Так хлестала народная мудрость этих проходимцев, мявших в руки народные судьбы. Они вышли из министерства, побежали на вокзал, уже не по Невскому, а "проулками", Чернышевским мостом; добежали, едва-едва поспели. Пробирались по вокзалу, мешков навалено, людей видимо-невидимо. Наконец в вагон вскочили, сели, перекреститься не успели, как тронулся поезд... То, что я передаю, есть лишь жалкое приближение, но когда я у нас в союзе на общем собрании это рассказал -- народу в зале судебных заседаний было много, -- нарастал и разразился такой неудержимый смех, что я был вынужден для перехода к существу доклада сказать: "Да, господа, все это было бы смешно, когда бы не было так грустно".
В то время возникла в Борисоглебске маленькая газетка (не помню, как называлась); в этой газетке я писал по вопросам современности, обыкновенно в разговорной форме и стараясь переводить серьезные общественно-экономические вопросы на почву домашне-обывательских интересов. Дорого бы дал, чтобы иметь сейчас под рукой эти мои статьи: в них жизнь момента сказывается с большей яркостью, чем та, на какую способна моя память... Бывали рассказы и юмористические. Один из них был построен на том, что мне передала Элеонора Осиповна Гусева. Назывался рассказ "Булка".

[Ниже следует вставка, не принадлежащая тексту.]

(** [MathConceptHMM.viterbi]. *)
Definition viterbi (self : MathConceptHMM) (observations : list string)
  : result (Q * list string) :=
  let params := hmm_params self in
  V0 <- viterbi_init params observations ;;
  let path := map (fun state => (state, [state])) (states params) in
  '(V, path) <- foldM (viterbi_step params observations)
                      (seq 1 (List.length observations - 1)) ([V0], path) ;;
  V_last <- index_last V ;;
  finals <- mapM (fun state => v <- getitem V_last state ;; Ok (v, state))
                 (states params) ;;
  '(prob, best_final_state) <- max_tuple finals ;;
  best_path <- getitem path best_final_state ;;
  Ok (prob, best_path).

(** An entry of ['related_concepts']. *)
Record RelatedConcept : Type := {
  rc_concept : string;
  rc_probability : float64;
  rc_difficulty : Q
}.

(** The two shapes of dict [analyze_question] returns. *)
Inductive Analysis : Type :=
| NoMatch (error : string) (concepts : list string)
| Match (main_concept : string) (confidence : Q)
        (prerequisites : list string)
        (related_concepts : list RelatedConcept)
        (observations : list string).

(** [transition_score]: the context of a concept given the decoded path. *)
Definition context_score (params : HMMParams) (state_sequence : list string)
           (concept : string) : result Q :=
  if (1 <? List.length state_sequence)%nat then
    prev_state <- index state_sequence (List.length state_sequence - 2) ;;
    transition params prev_state concept
  else getitem (start_probabilities params) concept.

(** The scoring loop of [analyze_question]: the entries appended to
    [related_concepts], with their raw score, and [total_score]. *)
Definition raw_scores (self : MathConceptHMM) (observations : list string)
           (state_sequence : list string)
  : result (list (string * Q * Q) * Q) :=
  let params := hmm_params self in
  foldM (fun '(related_concepts, total_score) concept =>
           row <- getitem (emission_matrix params) concept ;;
           let emission_score :=
             np_mean (map (fun obs => get_default row obs 1e-10) observations) in
           transition_score <- context_score params state_sequence concept ;;
           let score := emission_score * transition_score in
           c <- getitem (concepts (kb self)) concept ;;
           Ok (related_concepts ++ [(concept, score, difficulty c)],
               total_score + score))
        (states params) ([], 0).

(** [concept['probability'] /= total_score] for every entry. *)
Definition normalize (raw : list (string * Q * Q)) (total_score : Q)
  : list RelatedConcept :=
  map (fun '(concept, score, d) =>
         {| rc_concept := concept;
            rc_probability := np_div score total_score;
            rc_difficulty := d |}) raw.

Definition list_str_eqb (a b : list string) : bool :=
  if list_eq_dec string_dec a b then true else false.
Lemma list_ascii_of_string_app a b :
  String.list_ascii_of_string (a +:+ b) = String.list_ascii_of_string a ++ String.list_ascii_of_string b.
Proof. induction a as [|c a IH]; [reflexivity|]. cbn. rewrite <- IH. reflexivity. Qed.

(** X20. The output of [htmlEncode] holds no character that could open a
    tag, close one or end an attribute value: no angle bracket, no quote of
    either kind and no slash.  An input without any of the six characters
    of the table comes back unchanged. *)
Theorem htmlEncode_leaves_no_markup (input : string) :
  Forall (fun c => c ∉ markup) (String.list_ascii_of_string (htmlEncode input))
  /\ (Forall (fun c => entity c = None) (String.list_ascii_of_string input) ->
      htmlEncode input = input).
Proof.
  induction input as [|c s [IH1 IH2]]; [split; [constructor|reflexivity]|].
  cbn [htmlEncode]. split.
  - destruct (entity c) as [e|] eqn:E.
    + rewrite list_ascii_of_string_app. apply Forall_app.
      split; [eapply entity_Some, E|exact IH1].
    + cbn. constructor; [apply entity_None, E|exact IH1].
  - cbn [String.list_ascii_of_string]. intros [Hc Hs]%Forall_cons.
    rewrite Hc, (IH2 Hs). reflexivity.
Qed.

(** *** Address ranges *)

(** [ToInt32]: the value modulo 2^32, read as a signed 32-bit integer. *)
Definition toInt32 (x : Z) : Z :=
  let m := x mod 2 ^ 32 in
  if m <? 2 ^ 31 then m else m - 2 ^ 32.

(** The operators [<<], [|], [&] and [~] on numbers. *)
Definition shl (a n : Z) : Z := toInt32 (Z.shiftl (toInt32 a) (n mod 32)).
Definition bor (a b : Z) : Z := toInt32 (Z.lor (toInt32 a) (toInt32 b)).
Definition band (a b : Z) : Z := toInt32 (Z.land (toInt32 a) (toInt32 b)).
Definition bnot (a : Z) : Z := toInt32 (Z.lnot (toInt32 a)).

(** [s.split(sep)] for a separator of one character. *)
Fixpoint split_on (sep : ascii) (s : string) : list string :=
  match s with
  | EmptyString => [EmptyString]
  | String c s' =>
      if Ascii.eqb c sep then EmptyString :: split_on sep s'
      else match split_on sep s' with
           | first :: others => String c first :: others
           | [] => [String c EmptyString]
           end
  end.

Section IpRange.

(** [parseInt(s, 10)]: an integer, or [None] for [NaN]. *)
Variable parseInt : string -> option Z.

(** [Number(s)] as [isNaN] and the bit operators see it: [None] for [NaN],
    otherwise the integer the operators convert the number to. *)
Variable Number : string -> option Z.

Definition isNaN (v : option Z) : bool :=
  match v with None => true | Some _ => false end.

(** [parts[i]] as an operand of a bit operator; [undefined] counts 0. *)
Definition operand (parts : list (option Z)) (i : nat) : Z :=
  match parts !! i with
  | Some (Some v) => v
  | _ => 0
  end.

(** [(parts[0] << 24) | (parts[1] << 16) | (parts[2] << 8) | parts[3]]. *)
Definition to_int (parts : list (option Z)) : Z :=
  bor (bor (bor (shl (operand parts 0) 24) (shl (operand parts 1) 16))
           (shl (operand parts 2) 8))
      (operand parts 3).

Definition isIpInRange (ip cidr : string) : bool :=
  let pieces := split_on "/" cidr in
  let range := match pieces !! 0%nat with Some r => r | None => "" end in
  let bits := match pieces !! 1%nat with Some bitsStr => parseInt bitsStr | None => None end in
  match bits with
  | None => String.eqb ip range
  | Some bits =>
      let ipParts := Number <$> split_on "." ip in
      let rangeParts := Number <$> split_on "." range in
      if existsb isNaN ipParts || existsb isNaN rangeParts then false
      else
        let ipInt := to_int ipParts in
        let rangeInt := to_int rangeParts in
        let mask := bnot (shl 1 (32 - bits) - 1) in
        band ipInt mask =? band rangeInt mask
  end.

End IpRange.

Lemma toInt32_mod x : toInt32 x mod 2 ^ 32 = x mod 2 ^ 32.
Proof.
  unfold toInt32. destruct (x mod 2 ^ 32 <? 2 ^ 31).
  - apply Z.mod_mod. lia.
  - rewrite <- (Z.mod_mod x (2 ^ 32)) at 2 by lia.
    replace (x mod 2 ^ 32 - 2 ^ 32) with (x mod 2 ^ 32 + (-1) * 2 ^ 32) by lia.
    apply Z.mod_add. lia.
Qed.

Lemma low_bits_mod x y :
  x mod 2 ^ 32 = y mod 2 ^ 32 <->
  forall n, 0 <= n < 32 -> Z.testbit x n = Z.testbit y n.
Proof.
  split.
  - intros H n Hn.
    rewrite <- (Z.mod_pow2_bits_low x 32 n), <- (Z.mod_pow2_bits_low y 32 n) by lia.
    rewrite H. reflexivity.
  - intros H. apply Z.bits_inj'. intros n Hn.
    destruct (Z.lt_ge_cases n 32).
    + rewrite !Z.mod_pow2_bits_low by lia. apply H. lia.
    + rewrite !Z.mod_pow2_bits_high by lia. reflexivity.
Qed.

Lemma testbit_toInt32 x n : 0 <= n < 32 -> Z.testbit (toInt32 x) n = Z.testbit x n.
Proof. intros Hn. apply (proj1 (low_bits_mod _ _) (toInt32_mod x)), Hn. Qed.

Lemma toInt32_inj_iff x y :
  toInt32 x = toInt32 y <->
  forall n, 0 <= n < 32 -> Z.testbit x n = Z.testbit y n.
Proof.
  rewrite <- low_bits_mod. split.
  - intros H. rewrite <- (toInt32_mod x), <- (toInt32_mod y), H. reflexivity.
  - intros H. unfold toInt32. rewrite H. reflexivity.
Qed.

Lemma testbit_shl a s n :
  0 <= s < 32 -> 0 <= n < 32 ->
  Z.testbit (shl a s) n = if n <? s then false else Z.testbit a (n - s).
Proof.
  intros Hs Hn. unfold shl. rewrite testbit_toInt32 by lia.
  rewrite Z.mod_small by lia. rewrite Z.shiftl_spec by lia.
  destruct (Z.ltb_spec n s).
  - apply Z.testbit_neg_r. lia.
  - apply testbit_toInt32. lia.
Qed.

Lemma testbit_bor a b n :
  0 <= n < 32 -> Z.testbit (bor a b) n = Z.testbit a n || Z.testbit b n.
Proof.
  intros Hn. unfold bor. rewrite testbit_toInt32, Z.lor_spec by lia.
  rewrite !testbit_toInt32 by lia. reflexivity.
Qed.

Lemma octet_bit p m : 0 <= p < 256 -> m < 0 \/ 8 <= m -> Z.testbit p m = false.
Proof.
  intros Hp [Hm|Hm]; [apply Z.testbit_neg_r, Hm|].
  rewrite <- (Z.mod_small p (2 ^ 8)) by lia.
  apply Z.mod_pow2_bits_high. lia.
Qed.

Lemma testbit_join a b k n :
  0 <= b < 2 ^ k -> 0 <= k -> 0 <= n ->
  Z.testbit (a * 2 ^ k + b) n = if n <? k then Z.testbit b n else Z.testbit a (n - k).
Proof.
  intros Hb Hk Hn. destruct (Z.ltb_spec n k).
  - rewrite <- (Z.mod_pow2_bits_low (a * 2 ^ k + b) k n) by lia.
    rewrite Z.add_comm, Z.mod_add, Z.mod_small by lia. reflexivity.
  - replace n with ((n - k) + k) at 1 by lia.
    rewrite <- Z.div_pow2_bits by lia.
    rewrite Z.add_comm, Z.div_add, Z.div_small by lia. reflexivity.
Qed.

(** The address of a dotted quad as a number. *)
Definition address (a b c d : Z) : Z := a * 2 ^ 24 + b * 2 ^ 16 + c * 2 ^ 8 + d.

Lemma testbit_to_int a b c d n :
  0 <= a < 256 -> 0 <= b < 256 -> 0 <= c < 256 -> 0 <= d < 256 ->
  0 <= n < 32 ->
  Z.testbit (to_int [Some a; Some b; Some c; Some d]) n
  = Z.testbit (address a b c d) n.
Proof.
  intros Ha Hb Hc Hd Hn. unfold to_int, operand. cbn [lookup list_lookup].
  rewrite !testbit_bor, !testbit_shl by lia.
  unfold address.
  replace (a * 2 ^ 24 + b * 2 ^ 16 + c * 2 ^ 8 + d)
    with (((a * 2 ^ 8 + b) * 2 ^ 8 + c) * 2 ^ 8 + d) by lia.
  rewrite testbit_join by lia.
  destruct (Z.ltb_spec n 8).
  { destruct (Z.ltb_spec n 24); [|lia]. destruct (Z.ltb_spec n 16); [|lia].
    reflexivity. }
  rewrite testbit_join by lia.
  destruct (Z.ltb_spec (n - 8) 8).
  { destruct (Z.ltb_spec n 24); [|lia]. destruct (Z.ltb_spec n 16); [|lia].
    cbn [orb]. rewrite (octet_bit d n) by lia. apply orb_false_r. }
  rewrite testbit_join by lia.
  destruct (Z.ltb_spec (n - 8 - 8) 8).
  { destruct (Z.ltb_spec n 24); [|lia]. destruct (Z.ltb_spec n 16); [lia|].
    cbn [orb]. rewrite (octet_bit d n), (octet_bit c (n - 8)) by lia.
    rewrite !orb_false_r. f_equal. lia. }
  destruct (Z.ltb_spec n 24); [lia|]. destruct (Z.ltb_spec n 16); [lia|].
  rewrite (octet_bit d n), (octet_bit c (n - 8)), (octet_bit b (n - 16)) by lia.
  rewrite !orb_false_r. f_equal. lia.
Qed.

Lemma testbit_mask bits n :
  0 <= bits <= 32 -> 0 <= n < 32 ->
  Z.testbit (bnot (shl 1 (32 - bits) - 1)) n = ((32 - bits) mod 32 <=? n).
Proof.
  intros Hb Hn. set (k := (32 - bits) mod 32).
  assert (Hk : 0 <= k < 32) by (apply Z.mod_pos_bound; lia).
  unfold bnot. rewrite testbit_toInt32, Z.lnot_spec, testbit_toInt32 by lia.
  assert (E : (shl 1 (32 - bits) - 1) mod 2 ^ 32 = Z.ones k mod 2 ^ 32).
  { unfold shl. fold k. rewrite Zminus_mod, toInt32_mod, <- Zminus_mod.
    change (toInt32 1) with 1. rewrite Z.shiftl_1_l, Z.ones_equiv.
    f_equal; lia. }
  rewrite (proj1 (low_bits_mod _ _) E n Hn).
  destruct (Z.leb_spec k n).
  - rewrite Z.ones_spec_high by lia. reflexivity.
  - rewrite Z.ones_spec_low by lia. reflexivity.
Qed.

Lemma masked_eq_iff A B k :
  0 <= A < 2 ^ 32 -> 0 <= B < 2 ^ 32 -> 0 <= k < 32 ->
  (forall n, 0 <= n < 32 ->
     Z.testbit A n && (k <=? n) = Z.testbit B n && (k <=? n))
  <-> A / 2 ^ k = B / 2 ^ k.
Proof.
  intros HA HB Hk. split.
  - intros H. apply Z.bits_inj'. intros m Hm.
    rewrite !Z.div_pow2_bits by lia.
    destruct (Z.lt_ge_cases (m + k) 32).
    + specialize (H (m + k) ltac:(lia)).
      destruct (Z.leb_spec k (m + k)); [|lia].
      rewrite !andb_true_r in H. exact H.
    + rewrite <- (Z.mod_small A (2 ^ 32)), <- (Z.mod_small B (2 ^ 32)) by lia.
      rewrite !Z.mod_pow2_bits_high by lia. reflexivity.
  - intros H n Hn. destruct (Z.leb_spec k n); [|rewrite !andb_false_r; reflexivity].
    rewrite !andb_true_r.
    replace n with ((n - k) + k) by lia.
    rewrite <- !Z.div_pow2_bits by lia. rewrite H. reflexivity.
Qed.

"Софья Васильевна сидела за самоваром и шитым полотенцем обтирала ложку.
Против нее, едва видный из-за стола, сидел ее восьмилетний крестник Ванька, деревенский мальчишка. Уже с пятилетнего возраста он приходил по праздникам из деревни с "поздравлением". До переворота мать говорила ему: "Ну, Ванятка, ступай завтра к крестной барыне". После переворота она стала говорить: "Ступай, Ванятка, завтра к этой самой крестной"...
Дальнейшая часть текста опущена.